Right to privacy
One of the most important human rights in modern society is the right to privacy.
Each of us encounters privacy protection every day. We often do not even know that this right has been violated. However, due to the increasing number of new technologies, the need for privacy protection is fast becoming something that we should all be aware of. Even though it’s included in the Constitution, violations still occur.
As trust in supervision of data has been lost in this world, where an enormous amount of personal data is available with a single click online, the European Parliament and Council of the European Union adopted in 2016 the new General Data Protection Regulation, which enters into force on 25 May 2018.
The adoption of the Regulation is the result of changes
The General Data Protection Regulation was proposed by the European Commission in 2012 with the purpose of updating and reforming the provisions of the Data Protection Directive from 1995.
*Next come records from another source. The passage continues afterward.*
(** The [query_id] argument of a call. *)
Definition query_id_of (call : Call) : option Z :=
  match call with
  | KV _ _ _ query_id => query_id
  | Config (Call_cache_get_configuration _ _ query_id) => query_id
  | Config (Call_cache_create _ query_id) => query_id
  | Config (Call_cache_get_or_create _ query_id) => query_id
  | Config (Call_cache_destroy _ query_id) => query_id
  | Config (Call_cache_get_names query_id) => query_id
  | Config (Call_cache_create_with_config _ query_id) => query_id
  | Config (Call_cache_get_or_create_with_config _ query_id) => query_id
  end.

(** What a call makes of a decoded response: the result as built from
    the response and, on status 0, the declared field as its value. *)
Definition result_of_response (response_struct : schema)
    (response : Response.t) : APIResult.t :=
  let result := APIResult_of_response response in
  if negb (APIResult.status result =? 0) then result
  else
    match response_struct with
    | [] => result
    | (name, _) :: _ =>
        match dict_lookup (Response.fields response) name with
        | Some v => APIResult.set_value result v
        | None => result
        end
    end.

(** Two calls one after the other on the same connection. *)
Definition run_two (call1 call2 : Call) : Api (APIResult.t * APIResult.t) :=
  result1 <- run call1 ;;
  result2 <- run call2 ;;
  ret (result1, result2).


(** The finishing step reads the field the response schema declares. *)
Definition finish_fits (f : Finish) (response_struct : schema) : Prop :=
  match response_struct with
  | [] => f = Plain \/ f = Whole
  | [(name, _)] => f = FieldOf name \/ f = DictFieldOf name
  | _ => False
  end.

(** Numbering starts after every name already in the dictionary. *)
Definition fresh_from {V} (i : nat) (d : dict V) : Prop :=
  forall j, (i <= j)%nat -> dict_lookup d (property_name j) = None.

(** ** Facts about the wire integers *)

Lemma get_put_int_raw (n : nat) (z : Z) (rest : list byte) :
  Wire.get_int n (Wire.put_int n z ++ rest)
  = Some (Wire.signed n (z mod 2 ^ (Z.of_nat n * 8)), rest).
Proof.
  unfold Wire.get_int, Wire.put_int.
  assert (Hlen : List.length (le_split n z) = n) by apply length_le_split.
  rewrite List.length_app, Hlen.
  replace (n <=? n + List.length rest)%nat with true
    by (symmetry; apply Nat.leb_le; lia).
  rewrite <- Hlen at 2 4.
  rewrite firstn_app, firstn_all, Nat.sub_diag, firstn_O, app_nil_r.
  rewrite skipn_app, skipn_all, Nat.sub_diag, skipn_O, app_nil_l.
  now rewrite le_combine_split.
Qed.

Lemma signed_of_fits (n : nat) (z : Z) :
  (0 < n)%nat -> Wire.fits n z = true ->
  Wire.signed n (z mod 2 ^ (Z.of_nat n * 8)) = z.
Proof.
  intros Hn Hfit. unfold Wire.fits in Hfit. unfold Wire.signed.
  apply andb_true_iff in Hfit as [Hlo Hhi].
  apply Z.leb_le in Hlo. apply Z.ltb_lt in Hhi.
  set (k := Z.of_nat n * 8) in *.
  assert (Hk : 0 < k) by (subst k; lia).
  assert (Hpow : 2 ^ k = 2 * 2 ^ (k - 1)).
  { rewrite <- Z.pow_succ_r by lia. f_equal. lia. }
  rewrite Z.add_mod_idemp_l by lia.
  rewrite Z.mod_small; lia.
Qed.

Lemma get_put_int (n : nat) (z : Z) (rest : list byte) :
  (0 < n)%nat -> Wire.fits n z = true ->
  Wire.get_int n (Wire.put_int n z ++ rest) = Some (z, rest).
Proof.
  intros Hn Hfit. rewrite get_put_int_raw. now rewrite signed_of_fits.
Qed.

(** ** Facts about the hash *)

Lemma int_overflow_shift (x c : Z) :
  utils.int_overflow (x + c * 4294967296) = utils.int_overflow x.
Proof.
  unfold utils.int_overflow.
  replace (x + c * 4294967296 + 2147483648)
    with (x + 2147483648 + c * 4294967296) by lia.
  now rewrite Z.mod_add by lia.
Qed.

Lemma hash_step_int_overflow (h u : Z) :
  utils.hash_step (utils.int_overflow h) u = utils.hash_step h u.
Proof.
  unfold utils.hash_step.
  set (q := (h + 2147483648) / 4294967296).
  assert (Hh : utils.int_overflow h = h - 4294967296 * q).
  { unfold utils.int_overflow, q. rewrite Z.mod_eq by lia. lia. }
  rewrite Hh.
  replace (31 * (h - 4294967296 * q) + u)
    with (31 * h + u + (- (31 * q)) * 4294967296) by lia.
  apply int_overflow_shift.
Qed.

Lemma fold_hash_poly (units : list Z) :
  forall h, fold_left utils.hash_step units (utils.int_overflow h)
            = utils.int_overflow (utils.poly31 h units).
Proof.
  induction units as [|u units IH]; intros h; cbn [fold_left utils.poly31].
  - reflexivity.
  - rewrite hash_step_int_overflow. unfold utils.hash_step at 2. apply IH.
Qed.

Lemma hash_units_poly (units : list Z) :
  utils.hash_units units = utils.int_overflow (utils.poly31 0 units).
Proof.
  unfold utils.hash_units. rewrite <- fold_hash_poly. reflexivity.
Qed.

Lemma int_overflow_range (x : Z) :
  - 2147483648 <= utils.int_overflow x < 2147483648.
Proof.
  unfold utils.int_overflow.
  pose proof (Z.mod_pos_bound (x + 2147483648) 4294967296 ltac:(lia)). lia.
Qed.

(** *** The code units of a text *)

Lemma lor_shiftl_add (h l k : Z) :
  0 <= k -> 0 <= l < 2 ^ k -> Z.lor (Z.shiftl h k) l = h * 2 ^ k + l.
Proof.
  intros Hk Hl. rewrite Z.shiftl_mul_pow2 by assumption.
  assert (Hland : Z.land (h * 2 ^ k) l = 0);
    [|now rewrite <- Z.lxor_lor, <- Z.add_nocarry_lxor by exact Hland].
  apply Z.bits_inj'. intros n Hn. rewrite Z.land_spec, Z.bits_0.
  destruct (Z.lt_ge_cases n k) as [Hlow|Hhigh].
  - now rewrite Z.mul_pow2_bits_low.
  - rewrite <- (Z.mod_small l (2 ^ k)) by assumption.
    rewrite Z.mod_pow2_bits_high by lia. apply andb_false_r.
Qed.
In the time since the adoption of the Directive in 1995, the development of modern information and communication technologies resulted in extensive changes in the scope, intensity, and transfers of personal data, which require adaptations and updates of the legal framework. The unified and updated legislation on data protection is essential for ensuring the individuals’ basic rights to protection of personal data and the development of digital economy.
In 2010, the Commission presented to the European Parliament and Council the “Communication on a comprehensive approach on personal data protection in the European Union
”, which was adopted by both institutions, resulting in the adopted proposal on the reform of data protection by the Commission in 2012.
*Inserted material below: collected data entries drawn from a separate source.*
(** * Face cluster store of hometube ([face-recognition-service.js])

    A shallow embedding of [FaceRecognitionService] and the properties of its
    incremental face clustering.

    Modelling choices, each following the JavaScript source:
    - a JS [Number] is an IEEE 754 binary64 value, so embeddings are lists of
      Rocq's primitive [float]s and every arithmetic step of
      [cosineSimilarity] rounds exactly as the source does;
    - [this.faceGroups] is a JS [Map]: an association list in insertion order
      with [Map.get], [Map.has] and [Map.set] written out ([Map.set] on a key
      that is present replaces the value in place);
    - the [faces] directory is a finite map from file name to the record
      read from it, and [face-groups.json] is a separate optional value,
      the clusters read from it. This is the directory as the code sees it
      as long as the numbers written are numbers [JSON] gives back (not
      [-0], [NaN] or an infinity), the cluster ids are keys a plain object
      keeps in order, the record file names are within the 255 bytes of a
      file name, and no image is named [face-groups], whose record file is
      [face-groups.json] itself. Where a property rests on one of these it
      says so, and [fileEntries] below has [JSON] and the plain object
      written out;
    - the media directory with what the face detector makes of each image,
      [Date.now()] and [Math.random()] are the environment [Env]; a call of
      the detector is taken to return or to throw;
    - every call of the detector, every file written and every call of the
      progress callback is appended to the [trace] of the store. *)

From Stdlib Require Import Floats ZArith List Bool Ascii String Lia.
From stdpp Require Import base strings gmap list pretty.
Import ListNotations.

(** * Definitions *)

(** ** Comparisons of JS numbers *)

Module F64.

(** JS [a > b] and [a === b] on numbers. *)
Definition gt (a b : float) : bool := PrimFloat.ltb b a.

Definition strict_eq (a b : float) : bool := PrimFloat.eqb a b.

End F64.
The Regulation lists the rights of individual to whom the personal data refers, i.e. individual whose personal data is processed.
Key changes implemented by the Regulation for individuals that are worth remembering:
Obligations of data controllers and processors
- Explicit consent for processing of specific personal data, which means that an individual decides what they want a certain company to know about them and which data they can process.
- An individual can at any time access their personal data and request that data be rectified, forgotten, or erased.
- An individual decides what they want to be informed about by a certain company (articles, sales campaigns, events, etc.).
- An individual can request a transfer of certain data to another controller.
- A company cannot store individual’s data for an indefinite period – such a period must be precisely defined in accordance with regulation.
The Regulation lists in detail the general obligation of controllers and persons processing data on their behalf (processors). Among these obligations are the obligation to implement appropriate safeguards and the obligation of official notification of breaches
of personal data security. In accordance with the Regulation, companies shall appoint official data protection officers
The Regulation also emphasises (previous) executions of personal data protection impact assessments
, and the obligation to notify the supervisory authority
in the event of security incidents, e.g. loss of personal data, as well as notification of all affected individuals in certain cases.
According to the Regulation, every member state must establish and appoint an independent supervisory authority, which shall, amongst others,
be in charge of implementing mechanisms for consistent enforcement of data protection regulation. It is essential that, in the event personal data is processed in more than one member state, there is only one lead supervisory authority, in principle, in charge of all such activities.
The Regulation also includes the establishment of the European Data Protection Board
, which will include all 28 independent supervisory authorities.
According to the new Regulation, an individual will be able to file a complaint with the supervisory authority; in the event of disagreement with its decision or its lack of action, an individual is entitled to legal remedies against the decision of the supervisory authority and damages.
Very strict penalties are defined for controllers and processors in breach of data protection rules, issued by national data protection authorities.
GDPR, personal information, and SKAZA
At Skaza, we have great respect for individuals’ privacy, and handle personal data responsibly, in accordance with the legislation and company bylaws. Every individual granting their consent will be informed of the purpose of data use and all their associated rights. We will be available at all times for any questions regarding data processing and individual rights.